> Data for analysis
#[export] Instance framed_connect_confirmed h ebh m6id :
  Framed (connect_withdrawal_bundle_confirmed h ebh m6id).
Proof.
  intros fr s. unfold connect_withdrawal_bundle_confirmed.
  cbn [st_withdrawal_bundles set_frame set_event_blocks set_deposit_blocks set_index_events set_bitname_dbs set_tip].
  destruct (st_withdrawal_bundles s !! m6id) as [[b st]|]; [|done]. cbn [ok_or mbind result_bind].
  destruct (status_eqb _ Confirmed); [done|]. destruct (is_submitted _); [|done].
  cbn [assert_ mbind result_bind].
  destruct b as [b| |u]; [destruct (status_eqb _ _)|destruct (h =? 0); [|done]|done];
    [|by cbn [mbind result_bind]; destruct (push_status _ _ _)..].
  rewrite (framed (f := fold_res _ _)). destruct (fold_res _ _ s); [|done|done].
  cbn [fmap result_fmap mbind result_bind]. by destruct (push_status _ _ _).
Qed.
#[export] Instance framed_connect_failed h m6id : Framed (connect_withdrawal_bundle_failed h m6id).
Proof.
  intros fr s. unfold connect_withdrawal_bundle_failed.
  cbn [st_withdrawal_bundles set_frame set_event_blocks set_deposit_blocks set_index_events set_bitname_dbs set_tip].
  destruct (st_withdrawal_bundles s !! m6id) as [[b st]|]; [|done]. cbn [ok_or mbind result_bind].
  destruct (status_eqb _ Failed); [done|]. destruct (is_submitted _); [|done].
  cbn [assert_ mbind result_bind].
  destruct b as [b| |u]; [destruct (status_eqb _ _)|..];
    [by cbn [mbind result_bind]; destruct (push_status _ _ _)| |
     by cbn [mbind result_bind]; destruct (push_status _ _ _)..].
  change (set_event_blocks _ _) with (set_frame fr s).
  rewrite give_back_framed, (framed (f := push_latest_failed h m6id)).
  destruct (push_latest_failed _ _ _); [|done|done].
  cbn [fmap result_fmap mbind result_bind]. by destruct (push_status _ _ _).
Qed.
Lemma connect_submitted_framed fr h ebh m6id s ie :
  connect_withdrawal_bundle_submitted h ebh m6id (set_frame fr s, ie) =
  (fun a => (set_frame fr a.1, a.2)) <$> connect_withdrawal_bundle_submitted h ebh m6id (s, ie).
Proof.
  unfold connect_withdrawal_bundle_submitted.
  cbn [st_withdrawal_bundles st_pending_withdrawal_bundle set_frame set_event_blocks
    set_deposit_blocks set_index_events set_bitname_dbs set_tip].
  case_decide; destruct (st_withdrawal_bundles s !! m6id) as [[b st]|]; try done;
    cbn [ok_or mbind result_bind].
  - destruct b as [b| |]; try done. cbn [mbind result_bind].
    rewrite (framed (f := fold_res _ _)). destruct (fold_res _ _ s); [|done|done].
    cbn [fmap result_fmap mbind result_bind]. destruct (status_eqb _ _); [|done].
    cbn [assert_ mbind result_bind]. by destruct (push_status _ _ _).
  - destruct (check_resubmission _ _ _ _); [|done|done]. cbn [mbind result_bind].
    by destruct (push_status _ _ _).
Qed.

Definition frame_acc (fr : Frame) (a : PegAcc) : PegAcc :=
  mkPegAcc (set_frame fr (pa_state a)) (pa_index_events a) (pa_latest_deposit a)
    (pa_latest_bundle_event a).

Lemma connect_event_framed fr h acc e :
  connect_2wpd_event h (frame_acc fr acc) e = frame_acc fr <$> connect_2wpd_event h acc e.
Proof.
  destruct e as [ebh [d|[m []]]]; [done|..]; unfold connect_2wpd_event, connect_withdrawal_bundle_event;
    cbn [pa_state pa_index_events frame_acc wbe_status wbe_m6id].
  - rewrite framed. by destruct (connect_withdrawal_bundle_confirmed _ _ _ _).
  - rewrite framed. by destruct (connect_withdrawal_bundle_failed _ _ _).
  - rewrite connect_submitted_framed.
    by destruct (connect_withdrawal_bundle_submitted _ _ _ _) as [[? ?]| |].
Qed.

(** The events leave the frame as it is. *)
Lemma connect_events_frame h l acc acc' :
  fold_res (connect_2wpd_event h) l acc = Ok acc' ->
  frame_of (pa_state acc') = frame_of (pa_state acc).
Proof.
  intros Hf. set (fr := frame_of (pa_state acc)).
  assert (acc = frame_acc fr acc) as Hacc.
  { unfold frame_acc, fr. rewrite set_frame_of. by destruct acc. }
  rewrite Hacc in Hf. rewrite (fold_res_frame (connect_2wpd_event h) _ (frame_acc fr)) in Hf
    by (intros; apply connect_event_framed).
  apply fmap_Ok in Hf as (a & _ & ->). apply frame_of_set.
Qed.

(** ** Proposals *)

(** The pending bundle got its latest status at this height. *)
Definition proposed_at (h : u32) (s : State) : bool :=
  match st_pending_withdrawal_bundle s with
  | Some m6id =>
      match st_withdrawal_bundles s !! m6id with
      | Some (_, st) => hs_height (hs_latest st) =? h
      | None => false
      end
  | None => false
  end.

(** What the state says about bundles is readable: the latest failed one has a
    failure, and the pending one exists. *)
Definition bundles_readable (s : State) : bool :=
  match get_latest_failed_withdrawal_bundle s with
  | Ok _ =>
      match st_pending_withdrawal_bundle s with
      | Some m6id => bool_decide (is_Some (st_withdrawal_bundles s !! m6id))
      | None => true
      end
  | _ => false
  end.

Section proposals.
Context `{Externals}.

(** A block either proposes nothing, or a bundle that becomes the pending one. *)
Lemma propose_bundle_inv h s s' :
  propose_bundle h s = Ok s' ->
  s' = s \/
  exists b st, st_pending_withdrawal_bundle s = None /\ failure_gap_passed h s = Ok true /\
    collect_withdrawal_bundle s h = Ok (Some b) /\
    s' = put_bundle (compute_m6id b) (Info_Known b, st) (set_pending (Some (compute_m6id b)) s) /\
    hs_latest st = mkHeightStamped Pending h /\
    match st_withdrawal_bundles s !! compute_m6id b with
    | Some (_, st0) => (hs_pop st).1 = Some st0
    | None => (hs_pop st).1 = None
    end.
Proof.
  unfold propose_bundle. intros (gap & Hgap & Hp)%bind_Ok.
  destruct gap; [|injection Hp as <-; by left]. cbn [andb] in Hp.
  case_bool_decide as Hpend; [|injection Hp as <-; by left].
  apply bind_Ok in Hp as ([b|] & Hb & Hp); [|injection Hp as <-; by left].
  apply bind_Ok in Hp as (st & Hst & [= <-]). right. exists b, st.
  cbn [st_withdrawal_bundles set_pending] in Hst.
  destruct (st_withdrawal_bundles s !! compute_m6id b) as [[i st0]|].
  - apply push_status_Ok in Hst as (Hpop & Hl & _). split_and!; try done. by rewrite Hpop.
  - injection Hst as <-. by split_and!.
Qed.

Lemma propose_bundle_none h s s' :
  propose_bundle h s = Ok s' -> proposed_at h s' = false -> s' = s.
Proof.
  intros [->|(b & st & _ & _ & _ & -> & Hl & _)]%propose_bundle_inv; [done|].
  unfold proposed_at. cbn [st_pending_withdrawal_bundle put_bundle set_bundles set_pending].
  rewrite put_bundle_lookup, Hl. cbn. by rewrite N.eqb_refl.
Qed.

> Goal of the exercise
Please output the lines of the listing above that fall in the stretch from the one with "s !! m6id))" through the one with "hs_latest st = mkHeightStamped", exactly and only those.

> The answer
      | Some m6id => bool_decide (is_Some (st_withdrawal_bundles s !! m6id))
      | None => true
      end
  | _ => false
  end.

Section proposals.
Context `{Externals}.

(** A block either proposes nothing, or a bundle that becomes the pending one. *)
Lemma propose_bundle_inv h s s' :
  propose_bundle h s = Ok s' ->
  s' = s \/
  exists b st, st_pending_withdrawal_bundle s = None /\ failure_gap_passed h s = Ok true /\
    collect_withdrawal_bundle s h = Ok (Some b) /\
    s' = put_bundle (compute_m6id b) (Info_Known b, st) (set_pending (Some (compute_m6id b)) s) /\
    hs_latest st = mkHeightStamped Pending h /\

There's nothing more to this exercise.